Around 4 months of age, it’s a good idea to let your child begin learning how to entertain themselves with toys, books, and other activities. Doing so will encourage their development!

Place a blanket on the floor or set up a play yard with some toys, blocks, or books and let them explore on their own for a bit. Or, try an activity chair. Make sure that there are no possible safety concerns or choking hazards in your designated play space, and that you can easily hear and see them.

If your baby doesn’t want to be left alone, baby wearing can be a great solution, and helps your child feel involved in what you are doing.

Activities to do with your baby

In need of some new activities to do with your baby? No problem. There are countless organizations that develop activity guidelines for infants, including the advocacy group Zero to Three. Here are some ideas to get you started:

  • Read books together, including board books, picture books, and texture/tactile stories.
  • Fill a lower cupboard with safe kitchen tools like a plastic bowl and spoon and encourage them to play while making dinner.
  • Play peekaboo with a mirror.
  • Go for a walk and point out different vehicles and call them by name. Ask your baby to point to them too.
  • Dance and sing while wearing your baby.
  • Explore outside textures like grass.
  • Start teaching sign language.
  • Play hide-and-go-seek with an object like a stuffed animal.
  • Touch and feel a set of different textured fabrics like a silk scarf, cotton handkerchief, and a piece of flannel.
  • Go outdoors and look for animals. Name the different creatures while pointing them out.

To encourage physical activity and a healthy lifestyle, the World Health Organization recommends that infants less than 1 year old should:

  • Be physically active several times a day. This includes interactive floor-based play and at least 30 minutes of tummy time.
  • Not be restrained more than 1 hour at a time. This includes in high chairs, strollers, or being worn in a carrier.

When your child is old enough for screens, the AAP recommends parents adhere to the safe viewing guidelines. These include:

  • Watch television together. Whenever possible, view screens with your child and talk about what you are watching.
  • Eliminate screens in bedrooms. Children should not sleep with any screen in their bedroom, whether TV, cellphone, iPad, or laptop.
  • Enforce daily screen time rules. For example, per AAP recommendations, parents use media with children between the ages of 18 to 24 months. Limit screen time to 1 hour or less per day for children ages 2 to 5.
  • Create screen-free zones in the home. Consider no TVs in the kitchen and playroom, for example.
  • Model responsible media use. Put electronics away and interact with the family after work and throughout your weekend as much as possible.
  • Choose educational content. Opt for programming that encourages interaction, creativity, and problem solving.
  • No eating while viewing the TV or other screens. Doing so just encourages mindless eating — and unnecessary extra calories. Enjoy family dinner conversation instead!

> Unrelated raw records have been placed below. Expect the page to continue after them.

(* ===== verification/Gc.v ===== *)
(** * Garbage collection of the store: kernel/src/fs/gc.rs

    The collector marks the contents of the registered tokens and removes every other object
    of the store.  fs/mod.rs does not declare the module, so the kernel is built without it;
    the model is of the code as it is written.  The static references to the store and the
    path cache are whether [init] has set them, the state they lead to is passed along;
    [ticks] are what the timer returns when it is asked. *)

From stdpp Require Import prelude gmap list numbers sorting.
From S2P Require Import Prelude Storage Token.
Open Scope Z_scope.

Inductive GCState := Idle | Marking | Sweeping | Compacting.

#[export] Instance GCState_eq_dec : EqDecision GCState.
Proof. solve_decision. Defined.

Record GCStats := mkGCStats {
  objects_marked : Z; objects_swept : Z; bytes_freed : Z; objects_kept : Z;
  last_gc_duration_ms : Z; last_gc_time : Z }.

Record GarbageCollector := mkGC {
  gc_state : GCState; gc_stats : GCStats; running : bool; has_cas : bool; has_path_cache : bool }.

Definition gc_new : GarbageCollector := mkGC Idle (mkGCStats 0 0 0 0 0 0) false false false.

Definition gc_init (g : GarbageCollector) : GarbageCollector :=
  mkGC (gc_state g) (gc_stats g) (running g) true true.

Definition with_state (x : GCState) (g : GarbageCollector) : GarbageCollector :=
  mkGC x (gc_stats g) (running g) (has_cas g) (has_path_cache g).
Definition with_stats (x : GCStats) (g : GarbageCollector) : GarbageCollector :=
  mkGC (gc_state g) x (running g) (has_cas g) (has_path_cache g).
Definition with_running (x : bool) (g : GarbageCollector) : GarbageCollector :=
  mkGC (gc_state g) (gc_stats g) x (has_cas g) (has_path_cache g).

(** [Token::all_ids] (token.rs). *)
Definition all_ids (r : registry) : list TokenId := merge_sort Z.le (fst <$> map_to_list r).

Definition current_time_ms (ticks : Z) : Z := u64 (ticks * 10).

Definition try_start_gc (g : GarbageCollector) : GarbageCollector * bool :=
  if decide (gc_state g = Idle) then (with_state Marking g, true) else (g, false).

Definition stop_gc (g : GarbageCollector) : GarbageCollector := with_state Idle g.

(** [for token_id in tokens { if let Some(token) = Token::lookup(token_id) { .. } }]. *)
Fixpoint mark_tokens (r : registry) (ids : list TokenId) (marked : gset Hash) : gset Hash :=
  match ids with
  | [] => marked
  | i :: ids' =>
      mark_tokens r ids' (match lookup i r with Some token => {[content_hash token]} ∪ marked | None => marked end)
  end.

Definition mark_phase (g : GarbageCollector) (r : registry) : gset Hash :=
  if has_path_cache g then mark_tokens r (all_ids r) ∅ else ∅.

(** The loop of [sweep_phase]; [freed] are the objects and the bytes. *)
Fixpoint sweep (now : Z) (marked : gset Hash) (hs : list Hash) (freed : Z * Z) (c : ContentAddressableStorage)
    : ContentAddressableStorage * (Z * Z) :=
  match hs with
  | [] => (c, freed)
  | h :: hs' =>
      if decide (h ∈ marked) then sweep now marked hs' freed c
      else
        let '(c, o) := get now h c in
        let freed := match o with Some d => (u64 (fst freed + 1), u64 (snd freed + len d)) | None => freed end in
        sweep now marked hs' freed (fst (cas_remove h c))
  end.

Definition sweep_phase (g : GarbageCollector) (now : Z) (marked : gset Hash) (c : ContentAddressableStorage)
    : ContentAddressableStorage * (Z * Z) :=
  if has_cas g then sweep now marked (all_hashes c) (0, 0) c else (c, (0, 0)).

(** [t0], [t1], [t2] are the ticks at the three readings of the clock, [now] the time at which
    the store is asked. *)
Definition collect (t0 now t1 t2 : Z) (r : registry) (g : GarbageCollector) (c : ContentAddressableStorage)
    : GarbageCollector * ContentAddressableStorage * GCStats :=
  let '(g, started) := try_start_gc g in
  if negb started then (g, c, gc_stats g)
  else
    let marked := mark_phase g r in
    let '(c, freed) := sweep_phase g now marked c in
    let n := Z.of_nat (base.size marked) in
    let stats := mkGCStats n (fst freed) (snd freed) (u64 (n - fst freed)) (u64 (current_time_ms t1 - current_time_ms t0))
                   (current_time_ms t2) in
    let g := stop_gc (with_stats stats g) in
    (g, c, stats).

Definition collect_if_needed (threshold_percent : Z) : bool := false.

Definition run_background (t0 now t1 t2 : Z) (r : registry) (g : GarbageCollector) (c : ContentAddressableStorage)
    : GarbageCollector * ContentAddressableStorage :=
  let '(g, c, _) := collect t0 now t1 t2 r (with_running true g) c in (with_running false g, c).

(** [RefCounted]. *)
Record RefCounted (T : Type) := mkRc { rc_inner : T; rc_refs : Z }.
Arguments mkRc {T}. Arguments rc_inner {T}. Arguments rc_refs {T}.
Definition rc_new {T} (x : T) : RefCounted T := mkRc x 1.
Definition rc_inc {T} (x : RefCounted T) : RefCounted T := mkRc (rc_inner x) (u64 (rc_refs x + 1)).
Definition rc_dec {T} (x : RefCounted T) : RefCounted T * bool := (mkRc (rc_inner x) (u64 (rc_refs x - 1)), rc_refs x =? 1).

(** ** What is marked and what is swept *)

Lemma elem_of_all_ids (r : registry) i : i ∈ all_ids r <-> is_Some (r !! i).
Proof.
  unfold all_ids. rewrite merge_sort_Permutation, list_elem_of_fmap. split.
  - intros ([j t] & -> & H%elem_of_map_to_list). by exists t.
  - intros [t Ht]. exists (i, t). split; [done|]. by apply elem_of_map_to_list.
Qed.

Lemma elem_of_sorted_keys {A} (m : gmap bytes A) h : h ∈ sorted_keys m <-> is_Some (m !! h).
Proof.
  unfold sorted_keys. rewrite merge_sort_Permutation, list_elem_of_fmap. split.
  - intros ([j t] & -> & H%elem_of_map_to_list). by exists t.
  - intros [t Ht]. exists (h, t). split; [done|]. by apply elem_of_map_to_list.
Qed.

(** A token of the registry has this content. *)
Definition live (r : registry) (h : Hash) : Prop := exists i t, r !! i = Some t /\ content_hash t = h.

Lemma elem_of_mark_tokens r ids marked h :
  h ∈ mark_tokens r ids marked <-> h ∈ marked \/ exists i t, i ∈ ids /\ r !! i = Some t /\ content_hash t = h.
Proof.
  revert marked. induction ids as [|i ids IH]; intros marked; cbn [mark_tokens].
  { split; [by left|]. intros [|(i & t & Hi & _)]; [done|]. by apply not_elem_of_nil in Hi. }
  rewrite IH. unfold lookup. destruct (r !! i) as [t|] eqn:Ei.
  - rewrite elem_of_union, elem_of_singleton. split.
    + intros [[->|?]|(j & u & Hj & Hu)]; [right; exists i, t; split; [left|done]|by left|right; exists j, u; split; [by right|done]].
    + intros [?|(j & u & [->|Hj]%elem_of_cons & Hu & E)]; [by left; right| |right; by exists j, u].
      rewrite Ei in Hu. injection Hu as <-. by left; left.
  - split; [intros [?|(j & u & Hj & Hu)]; [by left|right; exists j, u; split; [by right|done]]|].
    intros [?|(j & u & [->|Hj]%elem_of_cons & Hu & E)]; [by left|congruence|right; by exists j, u].
Qed.

Lemma marked_live g r h : has_path_cache g = true -> h ∈ mark_phase g r <-> live r h.
Proof.
  intros Hp. unfold mark_phase. rewrite Hp, elem_of_mark_tokens. split.
  - intros [H|(i & t & _ & Ht)]; [by apply not_elem_of_empty in H|by exists i, t].
  - intros (i & t & Ht & E). right. exists i, t. split; [apply elem_of_all_ids; by exists t|done].
Qed.

(** Removing an object that was looked at a moment ago. *)
Lemma get_remove now h c o : objects c !! h = Some o ->
  get now h c = (mkCas (<[h := mkObject (data o) (ref_count o) (Storage.created o) now]> (objects c)) (total_bytes c) (max_bytes c), Some (data o)) /\
  fst (cas_remove h (fst (get now h c))) = mkCas (delete h (objects c)) (u64 (total_bytes c - len (data o))) (max_bytes c).
Proof.
  intros Ho. unfold get. rewrite Ho. split; [done|]. unfold cas_remove. cbn [fst objects]. rewrite lookup_insert_eq. cbn [fst data total_bytes max_bytes].
  by rewrite delete_insert_eq.
Qed.

Lemma decide_skip {A : Type} (k h : Hash) (hs : list Hash) (marked : gset Hash) (x y : A) : k <> h \/ h ∈ marked ->
  (if decide (k ∈ h :: hs /\ k ∉ marked) then x else y) = (if decide (k ∈ hs /\ k ∉ marked) then x else y).
Proof.
  intros Hk. destruct (decide (k ∈ hs /\ k ∉ marked)) as [[H1 H2]|N].
  - rewrite decide_True; [done|]. split; [by right|done].
  - rewrite decide_False; [done|]. intros [[->|H1]%elem_of_cons H2]; [by destruct Hk|]. by apply N.
Qed.

Lemma size_delete (m : gmap Hash StoredObject) h o : m !! h = Some o -> base.size m = S (base.size (delete h m)).
Proof. intros Ho. rewrite <- (insert_delete_id m h o Ho) at 1. apply map_size_insert_None, lookup_delete_eq. Qed.

Lemma sweep_spec now marked hs : forall freed c, NoDup hs -> cas_inv c -> fits 64 (fst freed) -> fits 64 (snd freed) ->
  exists c' freed', sweep now marked hs freed c = (c', freed') /\ cas_inv c' /\ max_bytes c' = max_bytes c /\
    (forall h, objects c' !! h = if decide (h ∈ hs /\ h ∉ marked) then None else objects c !! h) /\
    fst freed' = u64 (fst freed + (Z.of_nat (base.size (objects c)) - Z.of_nat (base.size (objects c')))) /\
    snd freed' = u64 (snd freed + (stored (objects c) - stored (objects c'))) /\ stored (objects c') <= stored (objects c).
Proof.
  induction hs as [|h hs IH]; intros freed c Hnd Hc F1 F2; cbn [sweep].
  { exists c, freed. rewrite !Z.sub_diag, !Z.add_0_r, !wrap_id by done. by split_and!. }
  apply NoDup_cons in Hnd as [Hni Hnd]. destruct (decide (h ∈ marked)) as [Hm|Hm].
  - destruct (IH freed c Hnd Hc F1 F2) as (c' & f' & E & Hc' & Hmx & Ho & Hf). exists c', f'. split_and!; try done; try apply Hf.
    intros k. rewrite decide_skip by (by right). apply Ho.
  - destruct (objects c !! h) as [o|] eqn:Eo.
    + destruct (get_remove now h c o Eo) as [Eg Er]. rewrite Eg in Er |- *. cbn [fst snd] in Er |- *. rewrite Er.
      pose proof (cas_inv_delete c h o Hc Eo) as Hc1. set (c1 := mkCas (delete h (objects c)) _ _) in *.
      destruct (IH (u64 (fst freed + 1), u64 (snd freed + len (data o))) c1 Hnd Hc1) as (c' & f' & E & Hc' & Hmx & Ho & Hf1 & Hf2 & Hle);
        [by apply (wrap_fits 64)|by apply (wrap_fits 64)|].
      exists c', f'. cbn [fst snd] in Hf1, Hf2. rewrite wrap_wrap_add in Hf1, Hf2.
      assert (objects c1 = delete h (objects c)) as E1 by done. rewrite E1 in Ho, Hf1, Hf2, Hle.
      pose proof (stored_delete _ _ _ Eo) as Hst. pose proof (size_delete _ _ _ Eo) as Hsz. split_and!; try done.
      * intros k. rewrite Ho. destruct (decide (k = h)) as [->|Hk].
        -- rewrite lookup_delete_eq, (decide_True (P := h ∈ h :: hs /\ h ∉ marked)) by (split; [left|done]). by destruct (decide _).
        -- rewrite lookup_delete_ne, decide_skip by (done || by left). done.
      * rewrite Hf1. f_equal. lia.
      * rewrite Hf2. f_equal. lia.
      * pose proof (len_nonneg (data o)). lia.
    + assert (get now h c = (c, None)) as -> by (unfold get; by rewrite Eo).
      assert (fst (cas_remove h c) = c) as -> by (unfold cas_remove; by rewrite Eo).
      destruct (IH freed c Hnd Hc F1 F2) as (c' & f' & E & Hc' & Hmx & Ho & Hf). exists c', f'. split_and!; try done; try apply Hf.
      intros k. rewrite Ho. destruct (decide (k = h)) as [->|Hk]; [rewrite Eo; by repeat case_decide|].
      by rewrite decide_skip by (by left).
Qed.

Lemma NoDup_sorted_keys {A} (m : gmap bytes A) : NoDup (sorted_keys m).
Proof. unfold sorted_keys. rewrite merge_sort_Permutation. apply NoDup_fst_map_to_list. Qed.

(** A collection keeps exactly the contents of the registered tokens, as they were, and
    counts what it removed; the store stays well formed and the collector is idle again. *)
Theorem collect_keeps_live t0 now t1 t2 (r : registry) (g : GarbageCollector) (c : ContentAddressableStorage) :
  cas_inv c -> gc_state g = Idle -> has_cas g = true -> has_path_cache g = true ->
  exists g' c' st, collect t0 now t1 t2 r g c = (g', c', st) /\ gc_state g' = Idle /\ gc_stats g' = st /\
    cas_inv c' /\ max_bytes c' = max_bytes c /\
    (forall h, live r h -> objects c' !! h = objects c !! h) /\
    (forall h, ~ live r h -> objects c' !! h = None) /\
    bytes_freed st = total_bytes c - total_bytes c' /\
    objects_swept st = u64 (Z.of_nat (base.size (objects c)) - Z.of_nat (base.size (objects c'))).
Proof.
  intros Hc Hi Hcas Hpc. unfold collect, try_start_gc. rewrite decide_True by done. cbn [negb].
  unfold sweep_phase. cbn [with_state has_cas]. rewrite Hcas.
  destruct (sweep_spec now (mark_phase (with_state Marking g) r) (all_hashes c) (0, 0) c) as (c' & f' & E & Hc' & Hm & Ho & H1 & H2 & Hle);
    [apply NoDup_sorted_keys|done|by unfold fits; cbn; lia|by unfold fits; cbn; lia|].
  rewrite E. eexists _, c', _. split; [reflexivity|]. cbn [stop_gc with_state with_stats gc_state gc_stats bytes_freed objects_swept]. split_and!; try done.
  - intros h Hl. rewrite Ho, decide_False; [done|]. intros [_ Hn]. apply Hn, marked_live; done.
  - intros h Hl. rewrite Ho. destruct (objects c !! h) as [o|] eqn:Eo; [|by destruct (decide _)].
    rewrite decide_True; [done|]. split; [apply elem_of_sorted_keys; by exists o|]. intros Hin. apply Hl. by apply marked_live in Hin.
  - rewrite H2. cbn [snd]. rewrite Z.add_0_l, (ci_total c Hc), (ci_total c' Hc'). apply wrap_id. unfold fits.
    pose proof (stored_nonneg (objects c')). pose proof (ci_bytes c Hc). lia.
Qed.

(** A second collection while one runs does nothing. *)
Theorem collect_busy t0 now t1 t2 r g c : gc_state g <> Idle -> collect t0 now t1 t2 r g c = (g, c, gc_stats g).
Proof. intros H. unfold collect, try_start_gc. by rewrite decide_False. Qed.

(** [objects_kept] is the number of marked contents less the number of swept objects,
    which are never the same ones: with nothing marked and one object swept it wraps. *)
Example objects_kept_wraps :
  let '(_, _, st) := collect 0 6 0 0 ∅ (gc_init gc_new) cas1 in
  objects_swept st = 1 /\ bytes_freed st = 3 /\ objects_kept st = 2 ^ 64 - 1.
Proof. vm_compute. done. Qed.

(** What only a snapshot knows is not marked: a file whose token is revoked loses its
    content, though the root of an earlier snapshot stands for it. *)
Theorem revoked_content_swept t0 now t1 t2 (r : registry) (g : GarbageCollector) c i t :
  cas_inv c -> gc_state g = Idle -> has_cas g = true -> has_path_cache g = true ->
  r !! i = Some t -> (forall j u, r !! j = Some u -> content_hash u = content_hash t -> j = i) ->
  let '(_, c', _) := collect t0 now t1 t2 (fst (revoke i r)) g c in objects c' !! content_hash t = None.
Proof.
  intros Hc Hi Hcas Hpc Ht Hu. destruct (collect_keeps_live t0 now t1 t2 (fst (revoke i r)) g c Hc Hi Hcas Hpc)
    as (g' & c' & st & E & _ & _ & _ & _ & _ & Hdead & _). rewrite E. apply Hdead.
  intros (j & u & Hj & Eu). cbn [revoke fst] in Hj. apply lookup_delete_Some in Hj as [Hne Hj]. apply Hne. symmetry. by eapply Hu.
Qed.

Television viewing in babies under 18 months of age should be avoided, other than video chatting. To help encourage brain, language, and social development, spend more time playing, reading, and being physically active with your baby.

Start letting your baby learn to entertain themselves early on — around 4 months of age — for short periods at a time.

As they get older, learn to balance screen time with “unplugged time,” allowing older children some time with television and other screens, but also encouraging more time engaged in play.